(Stored data entries)
-----

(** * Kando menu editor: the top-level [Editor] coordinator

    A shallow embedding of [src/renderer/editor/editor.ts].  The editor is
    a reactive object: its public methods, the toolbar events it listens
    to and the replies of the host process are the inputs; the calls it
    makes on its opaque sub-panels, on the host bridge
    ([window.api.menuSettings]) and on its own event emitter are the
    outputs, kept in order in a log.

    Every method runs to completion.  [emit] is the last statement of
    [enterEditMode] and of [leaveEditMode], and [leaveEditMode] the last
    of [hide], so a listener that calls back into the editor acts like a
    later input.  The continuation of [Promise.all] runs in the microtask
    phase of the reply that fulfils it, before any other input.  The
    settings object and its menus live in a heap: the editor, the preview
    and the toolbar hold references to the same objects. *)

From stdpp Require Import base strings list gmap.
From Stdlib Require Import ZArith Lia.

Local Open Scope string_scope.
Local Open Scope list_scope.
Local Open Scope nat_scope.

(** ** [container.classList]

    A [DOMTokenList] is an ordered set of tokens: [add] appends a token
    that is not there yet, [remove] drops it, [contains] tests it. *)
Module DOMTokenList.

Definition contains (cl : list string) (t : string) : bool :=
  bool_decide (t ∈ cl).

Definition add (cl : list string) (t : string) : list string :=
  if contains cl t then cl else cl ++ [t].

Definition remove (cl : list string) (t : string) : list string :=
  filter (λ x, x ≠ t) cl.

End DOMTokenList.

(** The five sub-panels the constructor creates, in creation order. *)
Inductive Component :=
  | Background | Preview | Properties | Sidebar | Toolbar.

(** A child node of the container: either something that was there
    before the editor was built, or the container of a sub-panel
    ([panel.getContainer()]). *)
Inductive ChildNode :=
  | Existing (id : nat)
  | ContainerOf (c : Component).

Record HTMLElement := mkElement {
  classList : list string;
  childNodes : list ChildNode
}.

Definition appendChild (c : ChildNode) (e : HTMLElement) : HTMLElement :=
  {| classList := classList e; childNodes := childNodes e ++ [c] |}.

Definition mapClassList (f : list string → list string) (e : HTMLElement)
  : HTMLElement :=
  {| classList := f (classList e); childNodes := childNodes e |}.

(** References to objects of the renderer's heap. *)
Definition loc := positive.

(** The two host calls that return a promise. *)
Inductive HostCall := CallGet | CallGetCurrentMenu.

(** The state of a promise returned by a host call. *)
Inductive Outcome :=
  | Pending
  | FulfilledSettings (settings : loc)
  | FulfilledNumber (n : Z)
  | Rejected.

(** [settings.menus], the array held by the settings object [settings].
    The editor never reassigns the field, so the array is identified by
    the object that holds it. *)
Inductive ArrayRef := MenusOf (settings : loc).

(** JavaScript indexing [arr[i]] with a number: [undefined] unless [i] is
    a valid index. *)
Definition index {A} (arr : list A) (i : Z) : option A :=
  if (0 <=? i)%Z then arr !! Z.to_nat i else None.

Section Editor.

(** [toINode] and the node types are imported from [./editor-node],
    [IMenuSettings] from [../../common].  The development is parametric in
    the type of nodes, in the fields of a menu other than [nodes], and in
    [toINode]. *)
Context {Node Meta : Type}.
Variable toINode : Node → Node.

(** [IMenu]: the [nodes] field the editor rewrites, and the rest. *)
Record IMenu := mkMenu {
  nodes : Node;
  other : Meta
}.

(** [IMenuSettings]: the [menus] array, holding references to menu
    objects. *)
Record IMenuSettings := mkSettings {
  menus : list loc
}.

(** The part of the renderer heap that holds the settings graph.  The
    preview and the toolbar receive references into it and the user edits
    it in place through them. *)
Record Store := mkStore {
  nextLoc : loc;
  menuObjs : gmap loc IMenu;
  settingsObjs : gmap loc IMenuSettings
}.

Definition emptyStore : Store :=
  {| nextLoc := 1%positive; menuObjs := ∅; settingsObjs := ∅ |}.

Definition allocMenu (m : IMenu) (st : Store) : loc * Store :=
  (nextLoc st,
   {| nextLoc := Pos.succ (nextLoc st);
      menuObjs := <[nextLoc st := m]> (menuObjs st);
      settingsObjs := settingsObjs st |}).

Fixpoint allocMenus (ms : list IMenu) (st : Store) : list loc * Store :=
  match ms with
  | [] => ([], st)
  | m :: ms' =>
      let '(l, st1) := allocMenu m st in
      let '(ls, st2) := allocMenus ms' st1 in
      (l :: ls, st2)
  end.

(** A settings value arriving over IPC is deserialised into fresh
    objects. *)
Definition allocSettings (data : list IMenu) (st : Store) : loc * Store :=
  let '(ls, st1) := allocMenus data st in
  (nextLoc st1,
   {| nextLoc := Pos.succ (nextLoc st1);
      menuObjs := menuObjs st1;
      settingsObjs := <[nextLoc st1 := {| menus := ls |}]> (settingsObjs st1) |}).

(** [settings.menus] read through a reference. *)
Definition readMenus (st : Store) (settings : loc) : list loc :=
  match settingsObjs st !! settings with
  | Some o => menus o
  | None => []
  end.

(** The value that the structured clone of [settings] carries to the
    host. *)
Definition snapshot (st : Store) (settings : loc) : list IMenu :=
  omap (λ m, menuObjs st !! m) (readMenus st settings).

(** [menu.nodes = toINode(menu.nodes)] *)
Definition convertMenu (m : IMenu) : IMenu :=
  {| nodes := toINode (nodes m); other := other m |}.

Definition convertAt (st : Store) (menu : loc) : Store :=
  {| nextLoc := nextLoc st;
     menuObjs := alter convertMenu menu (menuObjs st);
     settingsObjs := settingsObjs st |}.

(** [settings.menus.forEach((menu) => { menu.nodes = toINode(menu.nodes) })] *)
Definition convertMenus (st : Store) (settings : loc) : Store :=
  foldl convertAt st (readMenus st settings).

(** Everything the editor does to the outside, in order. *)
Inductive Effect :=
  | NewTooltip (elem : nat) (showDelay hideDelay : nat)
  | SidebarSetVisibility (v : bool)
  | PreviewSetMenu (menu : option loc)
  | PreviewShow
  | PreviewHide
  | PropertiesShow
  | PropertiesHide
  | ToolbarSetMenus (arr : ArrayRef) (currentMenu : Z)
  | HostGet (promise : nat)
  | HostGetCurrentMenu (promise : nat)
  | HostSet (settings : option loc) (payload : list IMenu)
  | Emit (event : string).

-----

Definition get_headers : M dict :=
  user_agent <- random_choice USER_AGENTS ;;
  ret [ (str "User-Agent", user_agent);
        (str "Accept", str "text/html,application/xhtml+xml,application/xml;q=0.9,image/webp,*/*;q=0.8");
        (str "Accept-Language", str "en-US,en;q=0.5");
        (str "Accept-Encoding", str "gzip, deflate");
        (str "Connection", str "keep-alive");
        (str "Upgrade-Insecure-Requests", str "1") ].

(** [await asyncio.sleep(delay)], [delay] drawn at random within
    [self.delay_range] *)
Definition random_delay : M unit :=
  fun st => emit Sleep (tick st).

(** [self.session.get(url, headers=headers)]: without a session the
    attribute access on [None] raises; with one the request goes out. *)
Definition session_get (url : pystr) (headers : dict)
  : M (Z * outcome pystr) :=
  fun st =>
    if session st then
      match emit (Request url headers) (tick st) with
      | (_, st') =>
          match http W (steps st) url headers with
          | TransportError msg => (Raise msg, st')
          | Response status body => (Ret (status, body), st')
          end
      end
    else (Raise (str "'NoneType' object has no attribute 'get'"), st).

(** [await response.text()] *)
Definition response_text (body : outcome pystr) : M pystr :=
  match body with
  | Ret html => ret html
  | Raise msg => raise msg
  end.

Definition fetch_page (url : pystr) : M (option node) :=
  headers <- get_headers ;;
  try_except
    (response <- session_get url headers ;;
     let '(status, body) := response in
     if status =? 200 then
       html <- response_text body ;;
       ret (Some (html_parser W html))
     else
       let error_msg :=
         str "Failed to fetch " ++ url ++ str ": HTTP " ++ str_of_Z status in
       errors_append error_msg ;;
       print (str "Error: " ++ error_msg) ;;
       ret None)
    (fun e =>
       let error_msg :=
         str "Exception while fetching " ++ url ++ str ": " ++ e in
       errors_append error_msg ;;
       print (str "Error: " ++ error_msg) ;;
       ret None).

-----

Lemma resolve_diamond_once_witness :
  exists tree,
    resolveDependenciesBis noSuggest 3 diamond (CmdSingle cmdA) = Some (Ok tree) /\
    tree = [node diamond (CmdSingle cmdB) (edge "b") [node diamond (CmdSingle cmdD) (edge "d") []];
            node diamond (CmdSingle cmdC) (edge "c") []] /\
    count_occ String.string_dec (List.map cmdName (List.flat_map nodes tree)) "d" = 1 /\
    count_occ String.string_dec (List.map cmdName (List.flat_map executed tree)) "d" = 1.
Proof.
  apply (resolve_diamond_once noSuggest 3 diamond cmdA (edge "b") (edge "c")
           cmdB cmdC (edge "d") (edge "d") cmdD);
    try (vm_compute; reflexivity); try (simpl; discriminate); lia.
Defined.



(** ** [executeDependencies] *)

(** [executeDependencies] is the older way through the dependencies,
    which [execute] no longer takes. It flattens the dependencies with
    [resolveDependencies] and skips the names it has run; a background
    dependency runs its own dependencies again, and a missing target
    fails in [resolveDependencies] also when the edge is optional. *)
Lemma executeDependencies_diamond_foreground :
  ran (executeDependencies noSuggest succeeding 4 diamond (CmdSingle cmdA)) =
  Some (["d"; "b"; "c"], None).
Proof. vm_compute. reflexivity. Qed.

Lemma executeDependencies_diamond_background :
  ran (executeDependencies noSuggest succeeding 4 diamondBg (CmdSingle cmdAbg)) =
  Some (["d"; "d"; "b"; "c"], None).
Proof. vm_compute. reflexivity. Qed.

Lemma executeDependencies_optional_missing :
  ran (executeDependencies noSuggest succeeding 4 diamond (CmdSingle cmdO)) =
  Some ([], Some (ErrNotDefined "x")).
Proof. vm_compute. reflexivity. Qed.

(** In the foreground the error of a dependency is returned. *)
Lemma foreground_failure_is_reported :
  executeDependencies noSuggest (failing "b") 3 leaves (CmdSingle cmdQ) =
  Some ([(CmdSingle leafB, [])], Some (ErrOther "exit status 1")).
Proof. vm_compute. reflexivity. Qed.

-----

▶ **Required action**
When the word "cmdD" shows up in a line of the entries, pull that line out.

▶ **Exercise answer**
    tree = [node diamond (CmdSingle cmdB) (edge "b") [node diamond (CmdSingle cmdD) (edge "d") []];
           cmdB cmdC (edge "d") (edge "d") cmdD);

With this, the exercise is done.